Invité sur La Grande Interview CNews/Europe 1 ce mercredi matin, Sébastien Chenu, vice-président du RN, a expliqué les raisons de son vote favorable à la loi sur la fin de vie, adoptée ultérieurement à l'Assemblée nationale malgré une position minoritaire au sein du Rassemblement national. Sur les 122 votants, près de 105 députés se sont abstenus ou ont voté contre.
Ce qu'il faut retenir
- Sébastien Chenu justifie son vote en faveur du texte sur la fin de vie malgré l'opposition majoritaire au sein du RN.
- Il insiste sur l'importance de garantir une égalité d'accès aux soins palliatifs dans tous les territoires.
- Chenu souligne le caractère strict du texte, exigeant des critères cumulatifs pour l'aide à mourir.
Un vote justifié par l'égalité d'accès aux soins palliatifs
« D’abord une loi sur les soins palliatifs, une égalité d’accès dans tous les territoires, sans ça je n’aurais pas voté cette loi », a affirmé Sébastien Chenu sur CNews/Europe1. Il a mis en avant le cadre strict du texte, soulignant que les critères pour l'aide à mourir sont cumulatifs, nécessitant des souffrances graves et incurables exprimées clairement et librement.
Une dénonciation de l'exil pour mettre fin à ses jours
Chenu a également dénoncé l'injustice que représente le recours à l'exil pour certaines personnes souhaitant mettre fin à leurs jours, qualifiant cette situation d'inadmissible : « Ce qui m’a choqué, c’est que des gens aient recours à l’exil en plus de leur douleur. C’était inadmissible pour moi. »
Reconnaissance de la complexité morale du sujet
Le député du Nord a reconnu la complexité morale du sujet et a regretté l'absence de consultation populaire. Il a souligné que le droit est amendable et que le texte sera encore examiné au Sénat.
Vote en faveur des soins palliatifs et de l'aide à mourir
Les députés ont voté en faveur des soins palliatifs à l'unanimité, avec 491 voix pour et aucune voix contre. Concernant l'aide à mourir, le vote a été plus serré avec 299 voix pour et 226 voix contre, un écart plus réduit qu'en mai 2025. Cette réforme légalise le suicide assisté et prévoit une exception d'euthanasie pour les personnes incapables d'accomplir elles-mêmes le geste létal.

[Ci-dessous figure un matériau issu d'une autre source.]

Lemma paged_elem i : i ∈ paged_ids ↔ (0 <= i < 8)%Z.
Proof.
  unfold paged_ids, ids_from. rewrite elem_of_list_to_set, list_elem_of_In, in_map_iff. split.
  - intros (n & <- & Hn%in_seq). lia.
  - intros Hi. exists (Z.to_nat i). split; [lia|]. apply in_seq. lia.
Qed.

Lemma paged_ok q : mem_L q = 0 → index_ok q paged paged_ids.
Proof.
  intros Hm. assert (Hst : starts q paged = [0%Z]) by (unfold starts; by rewrite Hm). split; rewrite ?Hst; simpl.
  - apply z_dist_not_nan.
  - intros v. apply z_dist_not_nan.
  - intros i j _. rewrite app_nil_r, paged_elem. destruct (Z.eqb i 0); [|destruct (Z.eqb i 2)]; rewrite ?elem_of_cons; intros Hj;
      repeat destruct Hj as [->|Hj]; try lia; by apply not_elem_of_nil in Hj.
  - intros i ->%list_elem_of_singleton. rewrite paged_elem. lia.
  - apply NoDup_singleton.
Qed.

Lemma paged_layout_ok : layout_ok paged paged_layout paged_node paged_slot 2 paged_ids.
Proof.
  assert (Hsplit : ∀ i, (i = 2 * (i / 2) + i mod 2 ∧ 0 <= i mod 2 < 2)%Z) by (intros i; split; [apply Z.div_mod; lia|apply Z.mod_pos_bound; lia]).
  split; cbn [id2page paged].
  - done.
  - intros i Hi%paged_elem. destruct (Hsplit i) as [E Hm]. unfold paged_slot, paged_layout, valid, Loc.kAllocatedID, Loc.kInvalidID, UINT32_MAX.
    split; [lia|]. split; [|lia]. assert (i mod 2 = 0 ∨ i mod 2 = 1)%Z as [H|H] by lia; rewrite H; [change (Some (2 * (i / 2))%Z = Some i)|change (Some (2 * (i / 2) + 1)%Z = Some i)]; f_equal; lia.
  - intros i Hi. destruct (Hsplit i) as [E Hm]. unfold paged_node, paged_slot. rewrite Z2Nat.id by lia. by rewrite <- E.
  - intros i j c Hi%paged_elem Hj. unfold paged_layout, paged_slot. destruct (Hsplit i) as [Ei Hmi]. destruct j as [|[|j]]; [| |lia]; intros [= <-] _; rewrite paged_elem.
    + destruct (Hsplit (2 * (i / 2))%Z) as [Ec Hc]. lia.
    + destruct (Hsplit (2 * (i / 2) + 1)%Z) as [Ec Hc]. lia.
Qed.

Lemma page_search_greedy_witness :
  ∃ P res, page_search paged paged_layout paged_node 0 4 2 2 (λ _ _, false) (λ _ _, false) 3 empty_set 40 = Ok (Some (take 3 (map (tagged paged) res)))
  ∧ results_ok (do_pipe_search 0 4 2 0 false false) paged res ∧ NoDup P ∧ length P ≤ 4 ∧ (∀ i, i ∈ P → i ∈ id <$> res).
Proof.
  destruct (page_search_greedy paged paged_layout paged_node paged_slot paged_ids 0 4 2 2 (λ _ _, false) (λ _ _, false) 3 empty_set 40)
    as (P & res & H1 & H2 & _ & H3 & H4 & H5 & _);
    [by apply paged_ok|apply paged_layout_ok|lia|unfold MAX_N_SECTOR_READS; lia|by left|apply empty_set_inv|vm_compute; lia|].
  exists P, res. split; [exact H1|]. split; [exact H2|]. split; [exact H3|]. split; [exact H4|exact H5].
Defined.

(** two ways the page search goes wrong.  When a page of a hop is in the page cache the
    search waits for too few reads: it waits for as many as went to the disk, but for the
    first ones of the hop, so it uses a page that has not been read; without the cached page
    the same query returns.  And on an index whose nodes take whole sectors, which has 0
    nodes per sector, it looks at no slot of any page and returns nothing. *)
Theorem page_search_unread :
  page_search paged paged_layout paged_node 0 4 2 2 (λ h pg, Nat.eqb h 1 && Z.eqb pg 1) (λ _ _, false) 3 empty_set 40 = Fault StaleBuffer
  ∧ page_search paged paged_layout paged_node 0 4 2 2 (λ _ _, false) (λ _ _, false) 3 empty_set 40 = Ok (Some [(0%Z, z_dist 0); (1%Z, z_dist 1); (2%Z, z_dist 2)])
  ∧ page_search paged paged_layout paged_node 0 4 2 0 (λ _ _, false) (λ _ _, false) 3 empty_set 40 = Ok (Some []).
Proof. split_and!; vm_compute; reflexivity. Qed.
End PageSearchProof.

Des critères stricts pour l'aide à mourir
Le projet fixe cinq critères cumulatifs, dont trois médicaux, pour bénéficier de l'aide à mourir. Les conditions incluent notamment être atteint d'une affection grave et incurable en phase avancée ou terminale, souffrir de manière insupportable et être apte à exprimer une volonté libre et éclairée.
Les critères incluent notamment souffrir d'une affection grave et incurable en phase terminale, présenter une souffrance insupportable et être capable de manifester une volonté libre et éclairée.
Un débat qui continue
Avec l'adoption de la proposition de loi sur la fin de vie, le débat sur ces questions sensibles se poursuit, ouvrant la voie à de nouvelles réflexions sur la dignité humaine et les choix de fin de vie.